EXERCISE REQUIREMENTS.
Would you find each line in the entries below with the string "repeat" and copy it?

RAW DATA.
(** Without a divisor up to its root a number is prime. *)
Lemma prime_by_root n k : 1 < n -> n <= k * k -> 0 <= k -> no_divisor_below n (k + 1) -> prime n.
Proof.
  intros Hn Hk Hk0 Hnd. apply prime_alt. split; [done|]. intros d Hd [c Hc].
  destruct (Z.le_gt_cases d k) as [Hdk|Hdk].
  - apply (Hnd d); [lia|]. by exists c.
  - apply (Hnd c); [nia|]. exists d. lia.
Qed.

(** The candidates leave out the multiples of two and of three. *)
Definition wheel (current incr : Z) : Prop :=
  current mod 6 = 5 /\ incr = 2 \/ current mod 6 = 1 /\ incr = 4.

Lemma wheel_next current incr :
  wheel current incr -> wheel (current + incr) (Z.lxor incr 6).
Proof.
  intros [[Hc ->]|[Hc ->]]; [right|left]; (split; [|done]).
  - rewrite <-Z.add_mod_idemp_l, Hc by lia. done.
  - rewrite <-Z.add_mod_idemp_l, Hc by lia. done.
Qed.

Lemma wheel_skips n current incr :
  wheel current incr -> 0 < current -> ~ (2 | n) -> ~ (3 | n) -> ~ (current | n) ->
  no_divisor_below n current -> no_divisor_below n (current + incr).
Proof.
  intros Hw Hpos H2 H3 Hc Hnd d Hd Hdiv.
  destruct (Z.lt_trichotomy d current) as [?|[->|?]]; [eapply (Hnd d); [lia|done]|done|].
  assert ((2 | d) \/ (3 | d)) as [Hd2|Hd3].
  { pose proof (Z.div_mod current 6 ltac:(lia)). unfold wheel in Hw.
    assert (d = 6 * (current / 6) + 6 \/ d = 6 * (current / 6) + 2 \/ d = 6 * (current / 6) + 3 \/
      d = 6 * (current / 6) + 4) as [->|[->|[->| ->]]] by lia.
    - left. exists (3 * (current / 6) + 3). lia.
    - left. exists (3 * (current / 6) + 1). lia.
    - right. exists (2 * (current / 6) + 1). lia.
    - left. exists (3 * (current / 6) + 2). lia. }
  - apply H2. by apply (Z.divide_trans _ d).
  - apply H3. by apply (Z.divide_trans _ d).
Qed.

Lemma is_prime_loop_spec fuel n upper current incr :
  3 < n -> n <= upper * upper -> 0 <= upper < n -> ~ (2 | n) -> ~ (3 | n) ->
  wheel current incr -> 5 <= current -> no_divisor_below n current ->
  upper - current + 2 <= Z.of_nat fuel -> 0 < Z.of_nat fuel ->
  exists b, is_prime_loop fuel n upper current incr = Some b /\ (b = true <-> prime n).
Proof.
  intros Hn Hsq Hup H2 H3. revert current incr.
  induction fuel as [|fuel IH]; intros current incr Hw Hc Hnd Hfuel Hpos; [lia|]. simpl.
  destruct (Z.leb_spec current upper) as [Hle|Hgt].
  - destruct (n mod current =? 0) eqn:Hmod.
    + apply mod_eqb_divide in Hmod; [|lia]. exists false. split; [done|]. split; [done|].
      intros Hp. exfalso. by apply (not_prime_divisor n current); [lia|..].
    + assert (~ (current | n)) by (rewrite <-mod_eqb_divide by lia; congruence).
      assert (2 <= incr) by (unfold wheel in Hw; lia).
      apply IH; [by apply wheel_next|lia|apply wheel_skips; auto; lia|lia|lia].
  - exists true. split; [done|]. split; [intros _|done].
    apply (prime_by_root n upper); [lia..|]. intros d Hd. apply Hnd. lia.
Qed.

Lemma upper_bound_root n :
  4 < n -> let upper := Z.shiftl 1 ((Z.log2_up n + 1) / 2) in n <= upper * upper /\ 0 < upper < n.
Proof.
  intros Hn. simpl. destruct (Z.log2_up_spec n ltac:(lia)) as [Hlo Hhi].
  pose proof (Z.log2_up_nonneg n) as Hk0. set (k := Z.log2_up n) in *. assert (3 <= k) as Hk.
  { destruct (Z.le_gt_cases 3 k); [done|]. assert (2 ^ k <= 2 ^ 2) by (apply Z.pow_le_mono_r; lia). lia. }
  pose proof (Z.div_mod (k + 1) 2 ltac:(lia)) as Hdiv.
  pose proof (Z.mod_pos_bound (k + 1) 2 ltac:(lia)) as Hmod.
  rewrite Z.shiftl_mul_pow2, Z.mul_1_l by lia.
  split.
  - rewrite <-Z.pow_add_r by lia. trans (2 ^ k); [done|]. apply Z.pow_le_mono_r; lia.
  - split; [apply Z.pow_pos_nonneg; lia|].
    assert (2 ^ ((k + 1) / 2) <= 2 ^ Z.pred k) by (apply Z.pow_le_mono_r; lia). lia.
Qed.

Lemma is_prime_spec n : exists b, is_prime n = Some b /\ (b = true <-> prime n).
Proof.
  unfold is_prime. destruct (Z.leb_spec n 1) as [H1|H1].
  { exists false. split; [done|]. split; [done|]. intros [? _]. lia. }
  destruct (Z.leb_spec n 3) as [H3|H3].
  { exists true. split; [done|]. split; [intros _|done].
    assert (n = 2 \/ n = 3) as [->| ->] by lia; [apply prime_2|apply prime_3]. }
  destruct (n mod 2 =? 0) eqn:E2; simpl.
  { apply mod_eqb_divide in E2; [|lia]. exists false. split; [done|]. split; [done|].
    intros Hp. exfalso. by apply (not_prime_divisor n 2); [lia|..]. }
  destruct (n mod 3 =? 0) eqn:E3; simpl.
  { apply mod_eqb_divide in E3; [|lia]. exists false. split; [done|]. split; [done|].
    intros Hp. exfalso. by apply (not_prime_divisor n 3); [lia|..]. }
  assert (~ (2 | n)) by (rewrite <-mod_eqb_divide by lia; congruence).
  assert (~ (3 | n)) by (rewrite <-mod_eqb_divide by lia; congruence).
  assert (n <> 4) by (intros ->; done).
  destruct (upper_bound_root n ltac:(lia)) as [Hsq Hup].
  apply is_prime_loop_spec; [lia..|done|done|by left|done| |lia|lia].
  intros d Hd. assert (d = 2 \/ d = 3 \/ d = 4) as [->|[->| ->]] by lia; [done..|].
  intros H4. apply (Z.divide_trans 2) in H4; [done|by exists 2].
Qed.
(* ===== verification/CircuitBreaker.v ===== *)
(** Circuit breakers (arion-lib/src/clusters/circuit_breaker.rs), their use
    through the map of clusters (clusters_manager.rs), the permits
    (http_upstream.rs) and the connections (transport/tcp_channel.rs) that
    hold their slots. *)

From stdpp Require Import relations.
From S2P Require Import Prelude.
Local Open Scope Z_scope.

Module CircuitBreaker.

(** ** Counters and thresholds *)

Inductive RoutingPriority : Type := Default | High.

#[export] Instance RoutingPriority_eq_dec : EqDecision RoutingPriority.
Proof. solve_decision. Defined.

(** The three resources that a breaker counts; also the reason of a denial. *)
Inductive CircuitBreakerDenial : Type := MaxConnections | MaxRequests | MaxRetries.

#[export] Instance CircuitBreakerDenial_eq_dec : EqDecision CircuitBreakerDenial.
Proof. solve_decision. Defined.

Record CircuitBreakerThresholds : Type := mk_thresholds {
  priority : RoutingPriority;
  max_connections : Z;
  max_requests : Z;
  max_retries : Z;
}.

Definition thresholds_default : CircuitBreakerThresholds := mk_thresholds Default 1024 1024 3.

Definition max_of (t : CircuitBreakerThresholds) (k : CircuitBreakerDenial) : Z :=
  match k with
  | MaxConnections => max_connections t
  | MaxRequests => max_requests t
  | MaxRetries => max_retries t
  end.

Record CircuitBreakerCounters : Type := mk_counters {
  active_requests : Z;
  active_retries : Z;
  active_connections : Z;
}.

Definition counters_new : CircuitBreakerCounters := mk_counters 0 0 0.

Definition counter (c : CircuitBreakerCounters) (k : CircuitBreakerDenial) : Z :=
  match k with
  | MaxConnections => active_connections c
  | MaxRequests => active_requests c
  | MaxRetries => active_retries c
  end.

Definition set_counter (c : CircuitBreakerCounters) (k : CircuitBreakerDenial) (v : Z)
    : CircuitBreakerCounters :=
  match k with
  | MaxConnections => mk_counters (active_requests c) (active_retries c) v
  | MaxRequests => mk_counters v (active_retries c) (active_connections c)
  | MaxRetries => mk_counters (active_requests c) v (active_connections c)
  end.

(** [AtomicU32::fetch_add(1)] and [fetch_sub(1)]: the content before, and the
    counters after. *)
Definition fetch_add (c : CircuitBreakerCounters) (k : CircuitBreakerDenial) : Z * CircuitBreakerCounters :=
  (counter c k, set_counter c k (Int.wrapping_incr 32 (counter c k))).
Definition fetch_sub (c : CircuitBreakerCounters) (k : CircuitBreakerDenial) : CircuitBreakerCounters :=
  set_counter c k (Int.wrapping_decr 32 (counter c k)).

(** ** Breakers

    The counters are shared ([Arc]): a breaker has their addresses in a heap. *)

Notation heap := (gmap nat CircuitBreakerCounters).

Record PriorityCircuitBreakerState : Type := mk_state {
  thresholds : CircuitBreakerThresholds;
  counters : nat;
}.

Record ClusterCircuitBreaker : Type := mk_breaker {
  default_priority : PriorityCircuitBreakerState;
  high_priority : PriorityCircuitBreakerState;
}.

Definition get_state (cb : ClusterCircuitBreaker) (p : RoutingPriority) : PriorityCircuitBreakerState :=
  match p with Default => default_priority cb | High => high_priority cb end.

(** [try_increment_connections], [try_increment_requests] and
    [try_increment_retries], without another thread in between. *)
Definition try_increment (h : heap) (cb : ClusterCircuitBreaker) (p : RoutingPriority)
    (k : CircuitBreakerDenial) : result CircuitBreakerDenial () * heap :=
  let state := get_state cb p in
  let c := default counters_new (h !! counters state) in
  let '(prev, c) := fetch_add c k in
  if max_of (thresholds state) k <=? prev
  then (Err k, <[counters state := fetch_sub c k]> h)
  else (Ok (), <[counters state := c]> h).

(** [decrement_connections], [decrement_requests] and [decrement_retries]. *)
Definition decrement (h : heap) (cb : ClusterCircuitBreaker) (p : RoutingPriority)
    (k : CircuitBreakerDenial) : heap :=
  let state := get_state cb p in
  <[counters state := fetch_sub (default counters_new (h !! counters state)) k]> h.

(** [iter().rfind(..).cloned().unwrap_or_default()]. *)
Definition find_thresholds (config : list CircuitBreakerThresholds) (p : RoutingPriority)
    : CircuitBreakerThresholds :=
  default thresholds_default (find (λ t, bool_decide (priority t = p)) (reverse config)).

(** ** The map of clusters *)

(** A cluster is its circuit breaker, if it has one; [fresh] is the next free
    address of the heap. *)
Record manager : Type := mk_manager {
  cells : heap;
  fresh : nat;
  clusters : gmap str (option ClusterCircuitBreaker);
}.

(** [From<&CircuitBreakers>] followed by [with_counters]: the counters of the
    cluster that is replaced are kept, and are new without one. *)
Definition build_breaker (m : manager) (config : list CircuitBreakerThresholds)
    (shared : option (nat * nat)) : manager * ClusterCircuitBreaker :=
  match shared with
  | Some (d, h) =>
    (m, mk_breaker (mk_state (find_thresholds config Default) d) (mk_state (find_thresholds config High) h))
  | None =>
    let d := fresh m in
    let h := S (fresh m) in
    (mk_manager (<[h := counters_new]> (<[d := counters_new]> (cells m))) (S (S (fresh m))) (clusters m),
     mk_breaker (mk_state (find_thresholds config Default) d) (mk_state (find_thresholds config High) h))
  end.
(* ===== verification/Http.v ===== *)
(** What the proxy uses of the crates [http], [regex] and [url]: the types
    with the operations on them as classes, and the laws that their
    documentation states. *)

From S2P Require Import Prelude.

Module Http.

(** ** Headers

    A [HeaderMap] maps a name to the values that were added under it, in
    order. *)
Class HttpLib : Type := {
  HeaderName : Type;
  HeaderName_eq_dec : EqDecision HeaderName;
  HeaderValue : Type;
  HeaderMap : Type;
  (** [HeaderValue::to_str().ok()]: the text of a visible ASCII value. *)
  to_str : HeaderValue → option str;
  get_all : HeaderMap → HeaderName → list HeaderValue;
  header_insert : HeaderMap → HeaderName → HeaderValue → HeaderMap;
  header_append : HeaderMap → HeaderName → HeaderValue → HeaderMap;
  header_remove : HeaderMap → HeaderName → HeaderMap;
  (** [HeaderMap::keys]. *)
  keys : HeaderMap → list HeaderName;
  (** [HeaderName::as_str] and [HeaderName::from_static]. *)
  name_as_str : HeaderName → str;
  name_from_static : str → HeaderName;
  (** [HeaderValue::is_empty], [HeaderValue::from_str] and [from_static]. *)
  value_is_empty : HeaderValue → bool;
  value_from_str : str → option HeaderValue;
  value_from_static : str → HeaderValue;
}.
#[global] Existing Instance HeaderName_eq_dec.

Class HttpSpec (H : HttpLib) : Prop := {
  get_all_insert : ∀ m n v n',
    get_all (header_insert m n v) n' = if decide (n' = n) then [v] else get_all m n';
  get_all_append : ∀ m n v n',
    get_all (header_append m n v) n' = if decide (n' = n) then get_all m n' ++ [v] else get_all m n';
  get_all_remove : ∀ m n n',
    get_all (header_remove m n) n' = if decide (n' = n) then [] else get_all m n';
  elem_of_keys : ∀ m n, n ∈ keys m ↔ get_all m n ≠ [];
  name_as_str_static : ∀ s, name_as_str (name_from_static s) = s;
  to_str_static : ∀ s, to_str (value_from_static s) = Some s;
  to_str_from_str : ∀ s v, value_from_str s = Some v → to_str v = Some s;
  (** Visible ASCII text is accepted. *)
  value_from_visible : ∀ s, Forall (λ c, 32 <= Ascii.N_of_ascii c < 127)%N s → is_Some (value_from_str s);
}.

(** [HeaderMap::get] and [HeaderMap::contains_key]. *)
Definition header_get `{HttpLib} (m : HeaderMap) (n : HeaderName) : option HeaderValue := head (get_all m n).
Definition contains_key `{HttpLib} (m : HeaderMap) (n : HeaderName) : bool := bool_decide (get_all m n ≠ []).

Section header_lemmas.
Context `{HL : HttpLib, !HttpSpec HL}.

Lemma name_from_static_inj s t : name_from_static s = name_from_static t → s = t.
Proof. intros E. rewrite <-(name_as_str_static s), E. apply name_as_str_static. Qed.

Lemma header_get_insert m n v n' : header_get (header_insert m n v) n' = if decide (n' = n) then Some v else header_get m n'.
Proof. unfold header_get. rewrite get_all_insert. by case_decide. Qed.

Lemma header_get_insert_eq m n v : header_get (header_insert m n v) n = Some v.
Proof. by rewrite header_get_insert, decide_True. Qed.

Lemma header_get_insert_ne m s t v :
  s ≠ t → header_get (header_insert m (name_from_static s) v) (name_from_static t) = header_get m (name_from_static t).
Proof. intros Hne. rewrite header_get_insert, decide_False; [done|]. by intros ?%name_from_static_inj. Qed.

Lemma header_get_remove m n n' : header_get (header_remove m n) n' = if decide (n' = n) then None else header_get m n'.
Proof. unfold header_get. rewrite get_all_remove. by case_decide. Qed.
End header_lemmas.

(** ** Requests and responses *)

Record PathAndQuery : Type := mk_pq { pq_path : str; pq_query : option str }.

Record Uri : Type := mk_uri {
  scheme_str : option str;
  authority : option str;
  path_and_query : option PathAndQuery;
}.

Definition uri_path (u : Uri) : str := default [] (pq_path <$> path_and_query u).
Definition uri_query (u : Uri) : option str := path_and_query u ≫= pq_query.

Record Request `{HttpLib} : Type := mk_request {
  method : str;
  uri : Uri;
  headers : HeaderMap;
}.

Record Response `{HttpLib} : Type := mk_response {
  status : Z;
  response_headers : HeaderMap;
}.
Arguments mk_request {_} _ _ _.
Arguments mk_response {_} _ _.

(** ** Regular expressions and queries *)

Class RegexLib : Type := {
  Regex : Type;
  (** [Regex::find_at]: the range of the leftmost match from an offset on. *)
  find_at : Regex → str → nat → option (nat * nat);
  (** [Regex::replace_all]: nothing if it borrows, that is, without a match. *)
  replace_all : Regex → str → str → option str;
}.

(** [url::form_urlencoded::parse]: the decoded pairs of a query. *)
Class UrlLib : Type := parse_query : str → list (str * str).

(** [RegexExtension::matches_full]. *)
Definition matches_full `{RegexLib} (r : Regex) (to_match : str) : bool :=
  bool_decide (Some (length to_match) = (λ m, m.2 - m.1) <$> find_at r to_match 0).

(** ** Header maps as lists of pairs *)

Section assoc_list.
#[local] Instance assoc_http : HttpLib := {|
  HeaderName := str;
  HeaderName_eq_dec := _;
  HeaderValue := str;
  HeaderMap := list (str * str);
  to_str v := Some v;
  get_all m n := omap (λ p, if decide (p.1 = n) then Some p.2 else None) m;
  header_insert m n v := filter (λ p, p.1 ≠ n) m ++ [(n, v)];
  header_append m n v := m ++ [(n, v)];
  header_remove m n := filter (λ p, p.1 ≠ n) m;
  keys m := m.*1;
  name_as_str n := n;
  name_from_static s := s;
  value_is_empty v := bool_decide (v = []);
  value_from_str s := Some s;
  value_from_static s := s;
|}.

Lemma omap_filter_ne (m : list (str * str)) n n' :
  omap (λ p, if decide (p.1 = n') then Some p.2 else None) (filter (λ p, p.1 ≠ n) m) =
  if decide (n' = n) then [] else omap (λ p, if decide (p.1 = n') then Some p.2 else None) m.
Proof.
  induction m as [|[a v] m IH]; [by case_decide|]. rewrite filter_cons.
  destruct (decide ((a, v).1 ≠ n)) as [Ha|Ha]; cbn [omap list_omap fst snd] in *.
  - rewrite IH. destruct (decide (a = n')) as [->|]; [|done]. by rewrite !(decide_False (P := n' = n)).
  - apply dec_stable in Ha as ->. rewrite IH.
    destruct (decide (n' = n)); [done|]. by rewrite (decide_False (P := n = n')) by congruence.
Qed.

#[local] Instance assoc_http_spec : HttpSpec assoc_http.
Proof.
  split; simpl.
  - intros m n v n'. rewrite omap_app, omap_filter_ne. simpl. by repeat case_decide; simplify_eq; rewrite ?app_nil_r.
  - intros m n v n'. rewrite omap_app. simpl. repeat case_decide; simplify_eq; rewrite ?app_nil_r; done.
  - intros m n n'. apply omap_filter_ne.
  - intros m n. rewrite list_elem_of_fmap. split.
    + intros ([a v] & -> & Hin) Hnil. apply (elem_of_nil v). rewrite <-Hnil. apply list_elem_of_omap.
      exists (a, v). simpl. by rewrite decide_True.
    + intros Hne. destruct (omap _ m) as [|v l] eqn:E; [done|].
      assert (v ∈ v :: l) as Hin by left. rewrite <-E in Hin. apply list_elem_of_omap in Hin as ([a v'] & Hin & Ha).
      simpl in Ha. case_decide; simplify_eq. eexists. split; [|exact Hin]. done.
  - done.
  - done.
  - intros. by simplify_eq.
  - by eexists.
Qed.
End assoc_list.
End Http.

EXERCISE ANSWER.
  - intros m n v n'. rewrite omap_app, omap_filter_ne. simpl. by repeat case_decide; simplify_eq; rewrite ?app_nil_r.
  - intros m n v n'. rewrite omap_app. simpl. repeat case_decide; simplify_eq; rewrite ?app_nil_r; done.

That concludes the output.